Even if there are some defective TFTs, compensation can be made to some extent. The number of photomasks required for fabrication is NT
It is only increased twice as compared with the conventional example using only FT.
Since the mobility of the carrier is ten times or more as large as that in the case of using amorphous silicon, the size of the TFT can be reduced, and even if two TFTs are provided in one pixel, the aperture ratio hardly decreases.
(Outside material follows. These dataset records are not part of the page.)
(** * A shallow embedding of the member registry and the JSON serializer mixin

    The development follows the two headers of the library:

    - [MemberStorage.h]: the identity objects [Member_t], the process-wide
      table [storage] of a [MemberStorage<T, StoredType>] instantiation, the
      lookup [get], the registration [registerMember] and the one-time
      initializer [callInitMembers];
    - [Serializer.h]: the field helpers [to_json_simple], [from_json_simple],
      [add_json_to_property], [get_json_for_property], the indirection
      resolver [getMemberRef] and the handler [handleException].

    C++ exceptions, behaviour the language leaves undefined and template
    instantiations the compiler rejects are results of the embedded
    functions, so every function is total and can be evaluated. *)

From stdpp Require Import gmap strings list fin_maps.
From Stdlib Require Import ZArith NArith.

Set Warnings "-register-all".
Local Open Scope string_scope.

(** ** Outcomes of a C++ evaluation *)

(** The objects the code throws.  All of them derive from [std::exception],
    which is what the [catch (std::exception& e)] clauses of [Serializer.h]
    intercept: [std::runtime_error] is thrown by [MemberStorage::get],
    [std::bad_variant_access] by [std::get], and the document library reports
    a missing key ([out_of_range]) or a value of the wrong type
    ([type_error]) with its own subclasses, tagged with the library's error
    number. *)
Inductive exception :=
| runtime_error (what : string)
| bad_variant_access
| out_of_range (id : Z)
| type_error (id : Z).

(** [Undefined] is behaviour outside the language definition (here: reading
    through an empty [std::shared_ptr]); [IllFormed] is a template
    instantiation that does not compile (a member pointer applied to an
    object without that member, [std::get<T>] on a variant without
    alternative [T]). *)
Inductive outcome (A : Type) :=
| Normal (a : A)
| Throw (e : exception)
| Undefined
| IllFormed.
Arguments Normal {A} a.
Arguments Throw {A} e.
Arguments Undefined {A}.
Arguments IllFormed {A}.

#[global] Instance outcome_ret : MRet outcome := λ A a, Normal a.

#[global] Instance outcome_bind : MBind outcome := λ A B k o,
  match o with
  | Normal a => k a
  | Throw e => Throw e
  | Undefined => Undefined
  | IllFormed => IllFormed
  end.

#[global] Instance outcome_fmap : FMap outcome := λ A B f o,
  match o with
  | Normal a => Normal (f a)
  | Throw e => Throw e
  | Undefined => Undefined
  | IllFormed => IllFormed
  end.

(** [try { body } catch (std::exception& e) { handler }]: only a thrown
    exception reaches the handler. *)
Definition try_catch {A} (body : outcome A) (handler : exception → outcome A)
  : outcome A :=
  match body with
  | Throw e => handler e
  | o => o
  end.

Definition throws {A} (o : outcome A) : Prop := ∃ e, o = Throw e.

(** The evaluation has a meaning: it returns or it throws. *)
Definition defined {A} (o : outcome A) : Prop :=
  match o with Normal _ | Throw _ => True | _ => False end.

(** ** The document type of the collaborating library *)

(** [nlohmann::json]: a dynamically typed tree.  An object is a map from key
    strings to documents; numbers are kept to the integers. *)
Inductive json :=
| JNull
| JBool (b : bool)
| JInt (z : Z)
| JStr (s : string)
| JArr (l : list json)
| JObj (m : gmap string json).

(** [source.at(key)] on a constant document: the child under [key]; error
    403 when the object has no such key, error 304 when the document is not
    an object. *)
Definition json_at (key : string) (source : json) : outcome json :=
  match source with
  | JObj m =>
      match m !! key with
      | Some child => Normal child
      | None => Throw (out_of_range 403)
      end
  | _ => Throw (type_error 304)
  end.

(** [target[key] = value]: a null document first becomes an empty object;
    the slot under [key] is created when absent and then assigned; error 305
    when the document is neither null nor an object. *)
Definition json_set (key : string) (value : json) (target : json)
  : outcome json :=
  match target with
  | JNull => Normal (JObj {[ key := value ]})
  | JObj m => Normal (JObj (<[ key := value ]> m))
  | _ => Throw (type_error 305)
  end.

(** The documents a class serializes into: null (fresh) or an object. *)
Definition is_document (j : json) : Prop :=
  match j with JNull | JObj _ => True | _ => False end.

Definition members_of (j : json) : gmap string json :=
  match j with JObj m => m | _ => ∅ end.

(** ** MemberStorage.h *)

(** [typeid(T)]: the facts the code asks of a [std::type_info]. *)
Record type_info := { name : string; hash_code : N }.

(** A pointer to data member [_MemberType _ClassType::*arg]: its two static
    types and the member it selects inside the class (the value that
    [operator==] on member pointers compares). *)
Record MemberPtr := {
  ClassType : type_info;
  MemberType : type_info;
  member_sel : Z
}.

(** The object [Member_t<_ClassType, _MemberType>]: the field [class_hash] of
    its base [MemberTypeBase] and its own field [member]. *)
Record Member_t := { class_hash : N; member : Z }.

(** The constructor [Member_t(arg)]. *)
Definition Member_t_ctor (arg : MemberPtr) : Member_t :=
  {| class_hash := hash_code (ClassType arg); member := member_sel arg |}.

(** [Member_t::isEqual].  The [static_cast] of [rhs] never yields a null
    pointer, so the test [if (ref)] always passes. *)
Definition isEqual (this rhs : Member_t) : bool :=
  if (class_hash this =? class_hash rhs)%N
  then (member rhs =? member this)%Z
  else false.

(** A [MemberTypeBase*] as the table holds it: the address returned by
    [new], together with the object living there (identity objects are never
    modified nor freed). *)
Record MemberTypeBase_ptr := { address : N; pointee : Member_t }.

(** [MemberStorageBase::MemberHasher]. *)
Definition MemberHasher (val : MemberTypeBase_ptr) : N := address val.

(** [MemberStorageBase::MemberEqual]. *)
Definition MemberEqual (val1 val2 : MemberTypeBase_ptr) : bool :=
  isEqual (pointee val1) (pointee val2).

(** [std::find_if] over a sequence: the first element satisfying [p]. *)
Fixpoint find_if {A} (p : A → bool) (l : list A) : option A :=
  match l with
  | [] => None
  | x :: l' => if p x then Some x else find_if p l'
  end.

(** The position of the first element satisfying [p]. *)
Fixpoint find_index {A} (p : A → bool) (l : list A) : option nat :=
  match l with
  | [] => None
  | x :: l' => if p x then Some 0 else S <$> find_index p l'
  end.

(** What the code leaves to the hash table of the standard library.
    [lookup hash equal h l] is the search of [storage[k]] among the nodes
    [l] for a key of hash code [h], where [hash] gives the hash code of a
    node and [equal] tells whether the equality predicate accepts a node's
    key and [k]: a table only answers with the position of a node that the
    predicate accepts, and it does answer when some accepted node carries
    the hash code [h] (which of the nodes it tests, in which order, is up to
    the table).  [link hash l n] is the iteration order after the new node
    [n] has been added to [l], some rearrangement of the nodes. *)
Class unordered_map_policy := {
  lookup : ∀ {A}, (A → N) → (A → bool) → N → list A → option nat;
  lookup_sound : ∀ A (hash : A → N) (equal : A → bool) h l i,
    lookup hash equal h l = Some i → ∃ x, l !! i = Some x ∧ equal x = true;
  lookup_complete : ∀ A (hash : A → N) (equal : A → bool) h l x,
    x ∈ l → hash x = h → equal x = true → is_Some (lookup hash equal h l);
  link : ∀ {A}, (A → N) → list A → A → list A;
  link_perm : ∀ A (hash : A → N) (l : list A) (n : A), link hash l n ≡ₚ n :: l
}.

(** The policy of a table that keeps the hash code in each node and calls
    the equality predicate only on nodes whose code is that of the key, and
    that links a new node at the head of the sequence. *)
#[global] Program Instance cached_hash_policy : unordered_map_policy := {|
  lookup := λ A hash equal h l, find_index (λ x, (hash x =? h)%N && equal x) l;
  link := λ A hash l n, n :: l
|}.
Next Obligation.
  intros A hash equal h l. induction l as [|x l IH]; intros i Hi; [done|].
  cbn [find_index] in Hi.
  destruct ((hash x =? h)%N && equal x) eqn:Hx.
  - injection Hi as <-. exists x. split; [done|].
    by apply andb_true_iff in Hx as [_ ?].
  - destruct (find_index _ l) as [i'|] eqn:Hi'; [|done].
    injection Hi as <-. exact (IH i' eq_refl).
Qed.
Next Obligation.
  intros A hash equal h l x Hx Hh Heq.
  induction l as [|y l IH]; [by apply elem_of_nil in Hx|].
  cbn [find_index].
  destruct ((hash y =? h)%N && equal y) eqn:Hy; [by eexists|].
  apply elem_of_cons in Hx as [->|Hx].
  - apply N.eqb_eq in Hh. by rewrite Hh, Heq in Hy.
  - destruct (IH Hx) as [i Hi]. rewrite Hi. by eexists.
Qed.
Next Obligation. reflexivity. Qed.

#[global] Instance type_info_eq_dec : EqDecision type_info.
Proof. solve_decision. Defined.

#[global] Instance Member_t_eq_dec : EqDecision Member_t.
Proof. solve_decision. Defined.

Module MemberStorage.
Section MemberStorage.
Context {policy : unordered_map_policy}.
Context {StoredType : Type}.

(** An element [std::pair<MemberTypeBase*, StoredType>] of the table. *)
Record node := { key : MemberTypeBase_ptr; mapped : StoredType }.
It has many features.

Therefore, as compared with the conventional active TFT liquid crystal device using only NTFT, it is possible to achieve a several-stage production yield and a vividness of the screen.

[Brief description of the drawings]

FIG. 1 is a diagram showing a liquid crystal display device having an m × n circuit configuration.

FIG. 2 is a diagram illustrating an arrangement of pixel portions of a liquid crystal display device.

FIG. 3 is a diagram schematically illustrating a manufacturing process of a TFT.

FIG. 4 is a diagram schematically illustrating a manufacturing process of a TFT.

FIG. 5 is a diagram showing another embodiment.

[Explanation of symbols]

 1, 2, ... Peripheral circuit 4 ... IC 5 ... Peripheral circuit made into TFT 6 ... Pixel 13 NTFT 22 PTFT

──────────────────────────────────────────────────続 き Continued on the front page (51) Int.Cl. ⁷ Identification symbol FI theme coat ゛ (Reference) G09G 3/36 G09G 3/36 H01L 21/203 H01L 21/203 S 29/786 29/78 612A

Claims (3)

[Claims] A plurality of TFTs arranged in a matrix; a plurality of data lines connected to the pixel matrix; a plurality of scanning lines connected to the pixel matrix; and a plurality of data lines. An electro-optical device comprising: a first peripheral circuit connected to the plurality of scanning lines; and a second peripheral circuit connected to the plurality of scanning lines, wherein the pixel matrix includes a pixel electrode connected to the TFT. An electro-optical device having a driving function, wherein the first peripheral circuit and the second peripheral circuit have a function other than driving the pixel electrode. 2. A plurality of first Ts arranged in a matrix.
A pixel matrix having an FT, a plurality of data lines connected to the pixel matrix, a plurality of scanning lines connected to the pixel matrix, and a second TFT connected to the plurality of data lines, the second TFT having 1. An electro-optical device, comprising: a first peripheral circuit; and a second peripheral circuit having a third TFT connected to the plurality of scanning lines, wherein the pixel matrix is connected to the first TFT. The first peripheral circuit and the second peripheral circuit have a function other than driving the pixel electrode, and the first TFT and the first TFT An electro-optical device, wherein the second TFT is formed simultaneously in the same process. 3. A plurality of first Ts arranged in a matrix.
A pixel matrix having an FT, a plurality of data lines connected to the pixel matrix, a plurality of scanning lines connected to the pixel matrix, and a second TFT connected to the plurality of data lines, the second TFT having 1. An electro-optical device, comprising: a first peripheral circuit; and a second peripheral circuit having a third TFT connected to the plurality of scanning lines, wherein the pixel matrix is connected to the first TFT. The first peripheral circuit and the second peripheral circuit have a function other than driving the pixel electrode, and the first peripheral circuit has a function of driving the pixel electrode. Has a circuit and an IC having the second TFT, the second peripheral circuit has a circuit and an IC having the third TFT, and has the first TFT and the first TFT. 2 TFTs are the same process. In electro-optical device characterized in that it is formed at the same time.